Какой он был писатель – сказать трудно: он не так много написал, и с кем сравнивать? В эмиграции критерии смещены. Там хвалят даже за правильный русский язык (поскольку язык – первое, что портится). В наше время случается читать о Зурове такие, например, пассажи: “Так ярко и так образно никто из русских писателей еще не поведал о далеком прошлом Псково-Печерского монастыря, о его духоносцах и ратниках, отстоявших твердыню в годины вражеских набегов”. Эдак и открывать его не станешь – ни “Поле”, ни “Древний путь”, ни посмертно изданную повесть “Иван да Марья”. Он был литератор второго ряда, со стилем ясным, но, в общем, стертым; доработаться до шедевра было ему негде и некогда: меж двумя мировыми войнами, да еще в изгнании, собственную тему не найдешь и личных приемов не выработаешь, или уж это надо быть Набоковым, человеком гармоничным и счастливо женатым. Зуров страдал от душевной болезни, приводившей его к безумному перфекционизму, – он так и не закончил главную свою вещь, эпический роман “Зимний дворец”, к которому, по издевательской формуле Бунина, прибавлял в месяц по кирпичику. Он ни в коем случае не мыслитель. Но есть у него трогательные страницы, и чувствуется в его прозе прямой, даже несколько прямолинейный, чистый и очень порядочный русский человек, какие составляли когда-то большинство или по крайней мере очень значительный процент, но потом их всех убили или выгнали. Ситуация в Грассе ему очень не нравилась, он чувствовал себя нахлебником – и был единственным, кто вносил в бюджет свои ежедневные десять франков. Бунина это бесило (его к тому времени всё бесило): живет как в отеле, писал он в дневнике. И чем платить такую мелочь, лучше вообще не платить, как не платили Галя с Маргой, о чем ниже.

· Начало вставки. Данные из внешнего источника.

(** Turn hypotheses and goals about [u64] and boolean comparisons into what
    [lia] understands. *)
Ltac mach_unfold := unfold sat_add64, sat_sub64, sat_mul64, u64, W64, U64_MAX in *.
Ltac mlia := mach_unfold; lia.
Ltac dlia := mach_unfold; Z.to_euclidean_division_equations; lia.

(** Destruct the matches and conditionals of a hypothesis one at a time. *)
Ltac dmatch H :=
  repeat (match type of H with
          | context [match ?e with _ => _ end] => destruct e eqn:?; simplify_eq
          end; try discriminate H).

(** Destruct conditionals of the goal, remembering the tests. *)
Ltac gmatch :=
  repeat match goal with
         | |- context [if ?b then _ else _] => destruct b eqn:?
         | |- context [match ?e with _ => _ end] => destruct e eqn:?
         end.

(** ** Bit operations *)

(** A word of [n] bits. *)
Definition below (n x : Z) : Prop := 0 ≤ x < 2 ^ n.

Lemma below_high n x i : below n x → n ≤ i → Z.testbit x i = false.
Proof.
  intros Hx Hi. destruct (decide (x = 0)) as [->|]; [apply Z.bits_0|]. destruct Hx as [Hx Hlt].
  apply Z.bits_above_log2; [lia|]. eapply Z.lt_le_trans; [|exact Hi]. apply Z.log2_lt_pow2; lia.
Qed.

Lemma below_of_bits n x : 0 ≤ n → 0 ≤ x → (∀ i, n ≤ i → Z.testbit x i = false) → below n x.
Proof.
  intros Hn Hx H. split; [done|]. destruct (decide (x = 0)) as [->|N]; [by apply Z.pow_pos_nonneg|].
  apply Z.log2_lt_pow2; [lia|]. destruct (Z.le_gt_cases n (Z.log2 x)) as [L|]; [|lia].
  specialize (H _ L). rewrite Z.bit_log2 in H by lia. done.
Qed.

Lemma below_lor n x y : 0 ≤ n → below n x → below n y → below n (Z.lor x y).
Proof.
  intros Hn Hx Hy. apply below_of_bits; [done|apply Z.lor_nonneg; split; [apply Hx|apply Hy]|].
  intros i Hi. by rewrite Z.lor_spec, !(below_high n).
Qed.

Lemma below_ldiff n x y : 0 ≤ n → below n x → below n (Z.ldiff x y).
Proof.
  intros Hn Hx. apply below_of_bits; [done|apply Z.ldiff_nonneg; left; apply Hx|].
  intros i Hi. by rewrite Z.ldiff_spec, (below_high n).
Qed.

Lemma below_land n x y : 0 ≤ n → below n y → below n (Z.land x y).
Proof.
  intros Hn Hy. apply below_of_bits; [done|apply Z.land_nonneg; right; apply Hy|].
  intros i Hi. rewrite Z.land_spec, (below_high n y) by done. apply andb_false_r.
Qed.

Lemma below_mono n m x : n ≤ m → below n x → below m x.
Proof.
  intros H [? L]. split; [done|]. eapply Z.lt_le_trans; [exact L|].
  destruct (decide (0 ≤ n)); [apply Z.pow_le_mono_r; lia|]. rewrite Z.pow_neg_r in L; lia.
Qed.

Lemma one_bit b i : 0 ≤ b → Z.testbit (Z.shiftl 1 b) i = (i =? b).
Proof.
  intros. rewrite Z.shiftl_1_l. destruct (Z.eqb_spec i b) as [->|N].
  - by apply Z.pow2_bits_true.
  - apply Z.pow2_bits_false. lia.
Qed.

Lemma below_one_bit n b : 0 ≤ b < n → below n (Z.shiftl 1 b).
Proof. intros. rewrite Z.shiftl_1_l. split; [apply Z.pow_nonneg; lia|apply Z.pow_lt_mono_r; lia]. Qed.

#[export] Hint Resolve below_lor below_ldiff below_land below_one_bit : machine.

(** A word is zero exactly when none of its bits is set. *)
Lemma below_zero n x : below n x → (∀ i, 0 ≤ i < n → Z.testbit x i = false) → x = 0.
Proof.
  intros Hx H. apply Z.bits_inj'. intros i Hi. rewrite Z.bits_0.
  destruct (Z.lt_ge_cases i n); [by apply H|by apply (below_high n)].
Qed.

Lemma testbit_u64_high z i : u64 z → 64 ≤ i → Z.testbit z i = false.
Proof. exact (below_high 64 z i). Qed.

Lemma u64_of_bits z : 0 ≤ z → (∀ i, 64 ≤ i → Z.testbit z i = false) → u64 z.
Proof. by apply (below_of_bits 64). Qed.

Lemma u64_lor x y : u64 x → u64 y → u64 (Z.lor x y).
Proof. by apply (below_lor 64). Qed.

Lemma u64_land x y : u64 x → u64 (Z.land x y).
Proof.
  intros Hx. apply u64_of_bits; [apply Z.land_nonneg; mlia|].
  intros i Hi. by rewrite Z.land_spec, testbit_u64_high.
Qed.

Lemma u64_lxor x y : u64 x → u64 y → u64 (Z.lxor x y).
Proof.
  intros Hx Hy. apply u64_of_bits; [apply Z.lxor_nonneg; mlia|].
  intros i Hi. by rewrite Z.lxor_spec, !testbit_u64_high.
Qed.

Lemma u64_pow2 k : 0 ≤ k < 64 → u64 (2 ^ k).
Proof.
  intros Hk. split; [apply Z.pow_nonneg; lia|].
  change W64 with (2 ^ 64). apply Z.pow_lt_mono_r; lia.
Qed.

#[export] Hint Resolve u64_lor u64_land u64_lxor u64_pow2 : machine.

Lemma land_bnot64 x m : u64 x → Z.land x (bnot64 m) = Z.ldiff x m.
Proof.
  intros Hx. apply Z.bits_inj'; intros i Hi. unfold bnot64.
  rewrite Z.land_spec, Z.ldiff_spec, Z.lxor_spec.
  destruct (decide (i < 64)).
  - rewrite Z.ones_spec_low by lia. by rewrite xorb_true_r.
  - by rewrite testbit_u64_high by (done || lia).
Qed.

Lemma clear_low x k : u64 x → 0 ≤ k →
  Z.land x (bnot64 (Z.ones k)) = x / 2 ^ k * 2 ^ k.
Proof.
  intros Hx Hk. rewrite land_bnot64 by done.
  by rewrite Z.ldiff_ones_r, Z.shiftr_div_pow2, Z.shiftl_mul_pow2.
Qed.

(** [x & 0xfff] and [x & !0xfff]. *)
Lemma land_page x : Z.land x 4095 = x mod 4096.
Proof. exact (Z.land_ones x 12 ltac:(lia)). Qed.

Lemma page_floor x : u64 x → Z.land x (bnot64 4095) = x / 4096 * 4096.
Proof. intros. by apply (clear_low x 12). Qed.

И постепенно оказалось, что Зуров стал восприниматься как “питомец” Веры – так она сама его называла; никакого романа, конечно, не было, “отношений” – тоже, но он выглядел как ее паладин, защитник (и в самом деле всегда брал ее сторону), паж, и что-то пажеское в нем действительно было: сдержанность, выправка, молчаливое обожание. Он не любил ее никогда, но чтил, сострадал, после смерти Бунина помогал – словом, вел себя совершенным рыцарем. И эта рыцарственность делала всю ситуацию окончательно идиотской, потому что в отношениях Бунина с Галиной Кузнецовой ничего платонического давно не было, хотя ничего эротического – тоже. Вот странно: когда Берберова пеняла Кузнецовой на недомолвки в “Грасском дневнике” – та издала свои записи, хотя и сильно цензурированные, – она была права, конечно, ибо все эти умолчания только подчеркивали двусмысленность; но, с другой стороны, чего мы ждем-то? Любовных излияний? Так не было там любви почти с самого начала, и Гале Кузнецовой вся эта история тоже была глубоко отвратительна.
Почему? Потому что она была чистая и простоватая русская женщина и привыкла подчиняться чужой воле, и весь этот надрыв и надлом был ей стилистически чужд. А ситуация застыла и никуда не двигалась: сама Галя писала всё так же и даже хуже, потому что нового в жизни ничего не происходило, Бунин от жены не уходил и считал это подвигом. Творческие способности, как выяснилось, не передаются ни сексуальным путем, ни даже путем непрерывных бесед о литературе (Бунин обладал своеобразным вкусом, желчным нравом и дикой пристрастностью; записанные в “Грасском дневнике” сентенции – чаще всего отражение сугубо личного опыта, и ничего особенно интересного он там не говорит). Возвращаться же Кузнецовой было некуда. Тянулось все это, тянулось – и получалось совершенно как в “Анне Карениной”, любимом романе Бунина, где в самом начале сказано, что на любом постоялом дворе люди крепче связаны между собой, чем в этом несчастном семействе.